Há 65 anos morando na Vila Casoni (Área Central), o agricultor Paulo Hiroshi Kazahaya conta que se mudou com os pais para a Rua Guaranis aos três anos de idade, quando veio de São Paulo. Segundo ele, o amor pelo local cresceu juntamente com o desenvolvimento do bairro e as melhores lembranças são as de suas travessuras, quando adolescente.
''Ainda me lembro quando eu e outros moleques íamos ver o jogo no estádio Vitorino Gonçalves Dias e, daquela arquibancada de madeira, olhávamos para o campo na hora do jogo; e no intervalo, virávamos para ver o movimento das 'primas''', diverte-se o agricultor, relembrando o grande movimento nas casas de prostituição próximas ao estádio.

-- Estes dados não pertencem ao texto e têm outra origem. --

(* ===== verification/Commands.v ===== *)
(** * One-shot commands ([cmd/bridge-signer/cmd_export.go], [cmd_init.go])

    The key export and the state-file bootstrap, over the file system and the
    two output streams.  Flag parsing is cobra's; the keyring is the
    parameter [KeyringLib] of [Signer]. *)

From S2P Require Import Prelude GoStd Fs Json ReplayGuard Asn1 Signer Arbiter Config.

(** What a command writes to. *)
Record cli := Cli {
  c_fs : fs;
  c_stdout : bytes;
  c_stderr : bytes;
}.

Definition cli_fs {A} (m : ST fs A) : ST cli A := fun c =>
  let '(r, s) := m (c_fs c) in (r, Cli s (c_stdout c) (c_stderr c)).

(** A line on standard error; its outcome is ignored by the callers. *)
Definition warn (line : bytes) : ST cli () := fun c =>
  (Ok (), Cli (c_fs c) (c_stdout c) (c_stderr c ++ line ++ [x0a])).

(** [fmt.Fprintln(os.Stdout, ...)]: [broken] is the error of the stream and
    how many bytes it still took. *)
Definition println (broken : option (nat * error)) (line : bytes) : ST cli () := fun c =>
  match broken with
  | None => (Ok (), Cli (c_fs c) (c_stdout c ++ line ++ [x0a]) (c_stderr c))
  | Some (n, e) => (Err e, Cli (c_fs c) (c_stdout c ++ take n (line ++ [x0a])) (c_stderr c))
  end.

Section KeyExport.
Context {K : KeyringLib}.

Definition writeKeyToFile (path hexEncoded : bytes) : ST cli () := (
  cli_fs (WriteNewFileAtomic path (hexEncoded ++ [x0a]) 384) ;;;
  warn (bs "Private key written to " ++ path ++ bs " (mode 0600)"))%go.

(** [kr]: the keyring of the client context, opened at [keyringDir]. *)
Definition runExport (kr : KR) (keyringDir : bytes) (stdout_tty : bool) (broken : option (nat * error))
    (keyName outputPath : bytes) : ST cli () := (
  record <- st_map_err
              (fun e => Errorf "get key %q from keyring at %q: %w" [AStr keyName; AStr keyringDir; AWrap e])
              (cli_fs (kr_Key kr keyName)) ;;
  keyBytes <- st_lift (ExtractSecpPrivKeyBytes (Some record)) ;;
  let hexEncoded := hex_EncodeToString keyBytes in
  if negb (beq outputPath []) then writeKeyToFile outputPath hexEncoded
  else if stdout_tty then
    st_lift (Err (errNew "refusing to write private key to a terminal; redirect stdout to a file/pipe or use --output to write to a file with mode 0600"))
  else
    warn (bs "WARNING: emitting raw private key hex to stdout. Anything that captures this stream gets the key.") ;;;
    st_map_err (errw "write key: %w") (println broken hexEncoded))%go.
End KeyExport.

Section InitState.
Context (frac_ns : Z -> Z -> Z -> Z) (yaml_Unmarshal : bytes -> result Config).

Definition runInitState (configPath : bytes) (broken : option (nat * error)) : ST cli () := (
  cfg <- cli_fs (st_map_err (errw "load config: %w") (Load frac_ns yaml_Unmarshal configPath)) ;;
  cli_fs (InitStateFile (StateFile (Consensus cfg))) ;;;
  st_try (println broken (bs "created fresh consensus state file: " ++ StateFile (Consensus cfg))) ;;;
  st_ret ())%go.
End InitState.

(** ** Properties *)

Section ExportFacts.
Context {K : KeyringLib}.

Lemma writeKeyToFile_stdout path h c : c_stdout (snd (writeKeyToFile path h c)) = c_stdout c.
Proof using.
  unfold writeKeyToFile, st_bind, cli_fs, warn. destruct (WriteNewFileAtomic _ _ _ _) as [[u| |] s]; done.
Qed.

(** What a key file holds afterwards, and that one that exists is kept. *)
Lemma writeKeyToFile_file path h c :
  wf_path (fs_disk (c_fs c)) path -> is_temp path = false ->
  let '(r, c') := writeKeyToFile path h c in
  (r = Ok () -> Done path (h ++ [x0a]) 384 (fs_disk (c_fs c'))) /\
  (cur (fs_disk (c_fs c)) path <> None ->
     r <> Ok () /\ content (fs_disk (c_fs c')) path = content (fs_disk (c_fs c)) path).
Proof using.
  intros W Ht. unfold writeKeyToFile, st_bind, cli_fs, warn.
  pose proof (WriteNewFileAtomic_triple (fs_disk (c_fs c)) path (h ++ [x0a]) 384 W Ht (c_fs c) eq_refl) as H.
  destruct (WriteNewFileAtomic path (h ++ [x0a]) 384 (c_fs c)) as [r s']. destruct H as [HF _]. cbn [c_fs].
  destruct r as [u|e|]; cbn [NewFinal outcome] in HF |- *; [|split; [done|]|done].
  - destruct HF as [Hc Hd]. split; [done|]. by rewrite Hc.
  - intros Hc. split; [done|]. destruct HF as [(Eh & Ei & _)|[? _]]; [|done].
    cbn [c_fs]. unfold content, cur. rewrite Eh. destruct (hist (fs_disk (c_fs c)) path) as [|[i|] l]; [done| |done].
    rewrite Ei; [done|]. left.
Qed.
End ExportFacts.

(** (C35) The exported key goes only where it was sent: with an output path, or
    on a terminal, nothing is written to standard output; on a terminal
    without a path the export fails; with a path it fails and keeps the file
    if one exists, and otherwise, when it succeeds, leaves the hexadecimal
    key and a newline durably in a file of mode 0600. *)
Theorem export_confines_key {K : KeyringLib} kr dir tty broken name out c :
  let '(r, c') := runExport kr dir tty broken name out c in
  let '(rec, s1) := kr_Key kr name (c_fs c) in
  (out <> [] \/ tty = true -> c_stdout c' = c_stdout c) /\
  (out = [] -> tty = true -> r <> Ok ()) /\
  (out <> [] -> is_temp out = false -> wf_path (fs_disk s1) out ->
   (r = Ok () -> exists record key, rec = Ok record /\ ExtractSecpPrivKeyBytes (Some record) = Ok key /\
      Done out (hex_EncodeToString key ++ [x0a]) 384 (fs_disk (c_fs c'))) /\
   (cur (fs_disk s1) out <> None ->
      r <> Ok () /\ content (fs_disk (c_fs c')) out = content (fs_disk s1) out)).
Proof.
  unfold runExport, cli_fs at 1, st_map_err at 1, st_bind at 1.
  destruct (kr_Key kr name (c_fs c)) as [[record|e|] s1]; cbn [map_err]; [|done..].
  unfold st_bind at 1, st_lift at 1.
  destruct (ExtractSecpPrivKeyBytes (Some record)) as [key|e|] eqn:Ek; [|done..]. cbv zeta.
  set (c1 := Cli s1 (c_stdout c) (c_stderr c)). unfold beq. case_bool_decide as Ho; cbn [negb].
  - destruct tty; [done|]. match goal with |- let '(_, _) := ?x in _ => destruct x as [r c'] end.
    split; [by intros [?|?]|]. done.
  - pose proof (writeKeyToFile_stdout out (hex_EncodeToString key) c1) as Hs.
    pose proof (writeKeyToFile_file out (hex_EncodeToString key) c1) as Hf.
    destruct (writeKeyToFile out (hex_EncodeToString key) c1) as [r c'].
    split; [done|]. split; [done|]. intros _ Ht W. destruct (Hf W Ht) as [H1 H2]. split; [|done].
    intros Hr. exists record, key. auto.
Qed.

''Muita coisa mudou daquela época para cá. Ainda não existia essa rodoviária'', lembra o tapeceiro Rubens Beraldo, morador do bairro há 45 anos. Beraldo conta que chegou de São Manoel (SP) aos 12 anos com os pais em busca de trabalho. Acostumado a viver em um sítio, ficou bem apavorado na cidade grande.
Para ele, a transformação do bairro trouxe consequências positivas e negativas. ''Os imóveis passaram a ser mais valorizados. Com isso, aumentou também a violência na região.''
Kazahaya se emociona ao revelar que pretende se mudar em breve do local, pois a casa em que vive já é antiga e é fruto de uma herança deixada pelos pais. ''Dá um frio na barriga pensar em sair daqui, nunca mudei de casa, nunca tive outros vizinhos, não sei como vai ser para mim essa mudança'', conta. (F.C.)